**What you are asked to do**
Give the lines below again exactly, starting with the line that holds "None => None end" and going on through the line that holds "Definition waitFor (at_".

**Dataset records**
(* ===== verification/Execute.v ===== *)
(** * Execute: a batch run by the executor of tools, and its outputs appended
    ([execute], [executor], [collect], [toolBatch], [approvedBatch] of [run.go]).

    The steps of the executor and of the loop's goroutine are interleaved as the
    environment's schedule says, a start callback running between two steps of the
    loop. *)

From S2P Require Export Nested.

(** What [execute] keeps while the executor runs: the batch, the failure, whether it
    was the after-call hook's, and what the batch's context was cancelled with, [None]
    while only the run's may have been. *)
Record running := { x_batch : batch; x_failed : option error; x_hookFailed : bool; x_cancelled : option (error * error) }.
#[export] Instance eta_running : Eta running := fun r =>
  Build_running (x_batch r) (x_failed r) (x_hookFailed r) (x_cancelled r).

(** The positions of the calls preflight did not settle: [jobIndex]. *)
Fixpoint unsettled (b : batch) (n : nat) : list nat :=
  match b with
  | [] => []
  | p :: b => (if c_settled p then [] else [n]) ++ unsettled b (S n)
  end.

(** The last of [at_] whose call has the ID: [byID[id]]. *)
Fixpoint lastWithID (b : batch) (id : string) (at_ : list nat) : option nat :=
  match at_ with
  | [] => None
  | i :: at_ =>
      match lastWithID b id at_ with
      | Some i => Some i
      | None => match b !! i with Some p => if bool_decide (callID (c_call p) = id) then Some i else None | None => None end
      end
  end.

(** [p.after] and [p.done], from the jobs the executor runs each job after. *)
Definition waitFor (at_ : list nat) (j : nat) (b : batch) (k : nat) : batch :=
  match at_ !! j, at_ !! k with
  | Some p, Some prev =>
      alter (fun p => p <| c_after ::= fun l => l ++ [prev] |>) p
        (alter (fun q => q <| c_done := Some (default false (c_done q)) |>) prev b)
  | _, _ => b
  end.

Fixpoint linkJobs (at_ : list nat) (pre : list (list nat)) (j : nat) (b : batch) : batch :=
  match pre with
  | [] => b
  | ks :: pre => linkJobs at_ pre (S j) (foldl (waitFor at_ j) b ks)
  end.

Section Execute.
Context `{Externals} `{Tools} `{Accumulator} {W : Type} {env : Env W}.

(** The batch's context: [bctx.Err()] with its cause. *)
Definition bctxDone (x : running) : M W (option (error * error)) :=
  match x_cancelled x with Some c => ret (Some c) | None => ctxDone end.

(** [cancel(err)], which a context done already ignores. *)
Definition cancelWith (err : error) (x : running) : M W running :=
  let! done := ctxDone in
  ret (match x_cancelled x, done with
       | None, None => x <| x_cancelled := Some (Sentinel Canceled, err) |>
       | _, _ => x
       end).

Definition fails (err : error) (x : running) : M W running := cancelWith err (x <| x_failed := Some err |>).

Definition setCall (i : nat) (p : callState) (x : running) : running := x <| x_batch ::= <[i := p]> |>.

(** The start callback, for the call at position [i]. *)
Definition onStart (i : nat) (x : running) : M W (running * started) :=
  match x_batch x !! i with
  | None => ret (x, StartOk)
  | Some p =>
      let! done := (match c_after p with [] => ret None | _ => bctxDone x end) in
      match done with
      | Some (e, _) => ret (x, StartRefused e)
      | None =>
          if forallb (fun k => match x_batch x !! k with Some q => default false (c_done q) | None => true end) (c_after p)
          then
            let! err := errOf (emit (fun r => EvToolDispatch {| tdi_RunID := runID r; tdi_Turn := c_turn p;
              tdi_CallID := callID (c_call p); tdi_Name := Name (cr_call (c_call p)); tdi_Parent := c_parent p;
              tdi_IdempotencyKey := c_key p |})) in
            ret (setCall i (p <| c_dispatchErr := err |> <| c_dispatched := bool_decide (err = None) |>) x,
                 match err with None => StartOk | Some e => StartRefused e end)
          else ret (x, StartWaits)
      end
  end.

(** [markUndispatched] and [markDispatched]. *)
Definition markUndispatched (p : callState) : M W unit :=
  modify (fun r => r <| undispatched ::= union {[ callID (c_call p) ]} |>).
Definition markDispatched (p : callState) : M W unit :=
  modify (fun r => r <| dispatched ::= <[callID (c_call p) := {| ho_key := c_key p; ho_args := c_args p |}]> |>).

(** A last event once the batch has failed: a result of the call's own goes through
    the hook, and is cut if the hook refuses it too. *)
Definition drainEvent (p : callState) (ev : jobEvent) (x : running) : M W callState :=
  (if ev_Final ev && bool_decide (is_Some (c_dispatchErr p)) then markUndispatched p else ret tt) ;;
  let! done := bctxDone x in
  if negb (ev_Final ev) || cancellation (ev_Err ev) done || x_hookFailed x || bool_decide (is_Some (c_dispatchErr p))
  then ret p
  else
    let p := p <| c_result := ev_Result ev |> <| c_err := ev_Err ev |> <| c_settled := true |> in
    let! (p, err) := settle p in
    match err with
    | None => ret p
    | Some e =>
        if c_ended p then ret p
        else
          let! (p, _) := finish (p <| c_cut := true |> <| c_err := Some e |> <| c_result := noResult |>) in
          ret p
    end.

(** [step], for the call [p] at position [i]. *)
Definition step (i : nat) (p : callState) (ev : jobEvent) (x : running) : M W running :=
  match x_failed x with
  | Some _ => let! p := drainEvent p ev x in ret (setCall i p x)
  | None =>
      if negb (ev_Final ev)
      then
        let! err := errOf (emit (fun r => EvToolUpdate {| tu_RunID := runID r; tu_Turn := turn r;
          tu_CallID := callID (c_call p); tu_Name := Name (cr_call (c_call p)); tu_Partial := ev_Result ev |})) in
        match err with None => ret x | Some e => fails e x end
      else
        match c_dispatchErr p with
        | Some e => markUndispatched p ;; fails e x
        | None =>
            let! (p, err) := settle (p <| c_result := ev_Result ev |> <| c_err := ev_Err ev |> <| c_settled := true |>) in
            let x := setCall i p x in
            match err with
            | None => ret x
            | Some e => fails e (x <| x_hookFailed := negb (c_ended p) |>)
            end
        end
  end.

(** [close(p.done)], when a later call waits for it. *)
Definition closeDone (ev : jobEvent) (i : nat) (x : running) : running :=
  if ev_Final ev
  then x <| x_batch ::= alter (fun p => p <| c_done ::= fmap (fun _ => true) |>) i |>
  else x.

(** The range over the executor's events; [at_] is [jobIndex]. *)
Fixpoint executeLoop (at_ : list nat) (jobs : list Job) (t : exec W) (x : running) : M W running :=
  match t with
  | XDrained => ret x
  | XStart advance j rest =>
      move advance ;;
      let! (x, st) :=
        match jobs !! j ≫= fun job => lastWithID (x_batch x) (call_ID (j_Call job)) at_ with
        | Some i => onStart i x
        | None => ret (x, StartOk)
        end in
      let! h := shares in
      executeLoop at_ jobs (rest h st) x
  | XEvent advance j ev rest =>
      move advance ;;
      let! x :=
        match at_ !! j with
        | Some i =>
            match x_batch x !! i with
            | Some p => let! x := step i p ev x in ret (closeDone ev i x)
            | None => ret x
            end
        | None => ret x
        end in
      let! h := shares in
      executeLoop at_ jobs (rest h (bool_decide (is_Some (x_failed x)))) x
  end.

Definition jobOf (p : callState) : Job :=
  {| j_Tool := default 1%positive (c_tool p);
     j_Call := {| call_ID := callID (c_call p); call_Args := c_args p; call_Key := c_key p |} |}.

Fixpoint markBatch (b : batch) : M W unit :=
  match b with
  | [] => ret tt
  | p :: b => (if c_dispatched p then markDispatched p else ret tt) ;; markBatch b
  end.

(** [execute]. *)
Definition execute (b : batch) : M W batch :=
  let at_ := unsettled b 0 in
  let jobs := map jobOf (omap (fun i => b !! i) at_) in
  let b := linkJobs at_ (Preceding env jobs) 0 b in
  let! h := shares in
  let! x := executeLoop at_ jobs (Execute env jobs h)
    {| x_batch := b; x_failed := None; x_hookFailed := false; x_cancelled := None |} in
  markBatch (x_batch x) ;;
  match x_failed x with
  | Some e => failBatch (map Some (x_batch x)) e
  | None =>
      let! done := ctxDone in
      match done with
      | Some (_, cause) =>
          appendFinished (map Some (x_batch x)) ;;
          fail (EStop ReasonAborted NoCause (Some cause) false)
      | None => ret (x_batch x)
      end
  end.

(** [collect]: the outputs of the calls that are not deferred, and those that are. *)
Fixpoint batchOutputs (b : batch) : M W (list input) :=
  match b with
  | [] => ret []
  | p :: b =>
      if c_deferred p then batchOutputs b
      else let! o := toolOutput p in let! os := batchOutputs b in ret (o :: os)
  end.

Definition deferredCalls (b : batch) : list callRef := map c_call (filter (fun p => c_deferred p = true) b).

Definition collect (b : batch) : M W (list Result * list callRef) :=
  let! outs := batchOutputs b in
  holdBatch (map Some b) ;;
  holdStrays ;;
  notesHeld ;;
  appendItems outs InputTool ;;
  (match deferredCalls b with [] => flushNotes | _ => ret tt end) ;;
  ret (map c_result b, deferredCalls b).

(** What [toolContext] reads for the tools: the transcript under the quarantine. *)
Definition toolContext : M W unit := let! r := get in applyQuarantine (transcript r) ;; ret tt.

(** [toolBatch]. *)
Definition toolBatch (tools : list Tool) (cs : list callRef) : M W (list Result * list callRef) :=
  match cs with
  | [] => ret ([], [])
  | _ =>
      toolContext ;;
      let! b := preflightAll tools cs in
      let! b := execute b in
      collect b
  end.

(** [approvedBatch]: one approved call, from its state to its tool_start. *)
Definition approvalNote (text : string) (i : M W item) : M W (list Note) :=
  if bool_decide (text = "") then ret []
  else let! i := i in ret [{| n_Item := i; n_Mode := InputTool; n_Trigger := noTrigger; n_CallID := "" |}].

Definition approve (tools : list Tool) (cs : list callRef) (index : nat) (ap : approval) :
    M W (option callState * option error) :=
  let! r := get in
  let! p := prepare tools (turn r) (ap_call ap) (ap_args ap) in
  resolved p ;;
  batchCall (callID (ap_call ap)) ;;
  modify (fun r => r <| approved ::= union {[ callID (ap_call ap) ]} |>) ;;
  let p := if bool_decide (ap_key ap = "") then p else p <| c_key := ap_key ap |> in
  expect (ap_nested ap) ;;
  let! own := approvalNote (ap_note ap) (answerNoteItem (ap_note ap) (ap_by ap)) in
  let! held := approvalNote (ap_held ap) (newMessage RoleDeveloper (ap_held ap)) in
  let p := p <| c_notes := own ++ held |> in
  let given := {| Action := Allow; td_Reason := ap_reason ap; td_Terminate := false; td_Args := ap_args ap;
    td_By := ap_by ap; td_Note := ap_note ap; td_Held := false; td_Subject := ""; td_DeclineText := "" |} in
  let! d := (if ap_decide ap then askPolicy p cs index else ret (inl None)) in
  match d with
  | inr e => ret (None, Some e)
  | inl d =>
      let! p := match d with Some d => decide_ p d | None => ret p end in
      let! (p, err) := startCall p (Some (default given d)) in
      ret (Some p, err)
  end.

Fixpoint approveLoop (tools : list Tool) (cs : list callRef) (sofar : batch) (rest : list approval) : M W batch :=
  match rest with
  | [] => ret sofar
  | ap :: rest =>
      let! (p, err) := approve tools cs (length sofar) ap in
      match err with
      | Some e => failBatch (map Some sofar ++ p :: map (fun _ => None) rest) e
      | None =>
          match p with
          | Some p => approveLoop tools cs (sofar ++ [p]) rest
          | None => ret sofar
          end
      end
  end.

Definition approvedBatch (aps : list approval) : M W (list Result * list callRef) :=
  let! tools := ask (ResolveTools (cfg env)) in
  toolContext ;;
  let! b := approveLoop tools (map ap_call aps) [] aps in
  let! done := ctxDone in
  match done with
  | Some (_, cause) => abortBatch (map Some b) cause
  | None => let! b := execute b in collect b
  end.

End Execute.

**Answer section**
      | None => match b !! i with Some p => if bool_decide (callID (c_call p) = id) then Some i else None | None => None end
      end
  end.

(** [p.after] and [p.done], from the jobs the executor runs each job after. *)
Definition waitFor (at_ : list nat) (j : nat) (b : batch) (k : nat) : batch :=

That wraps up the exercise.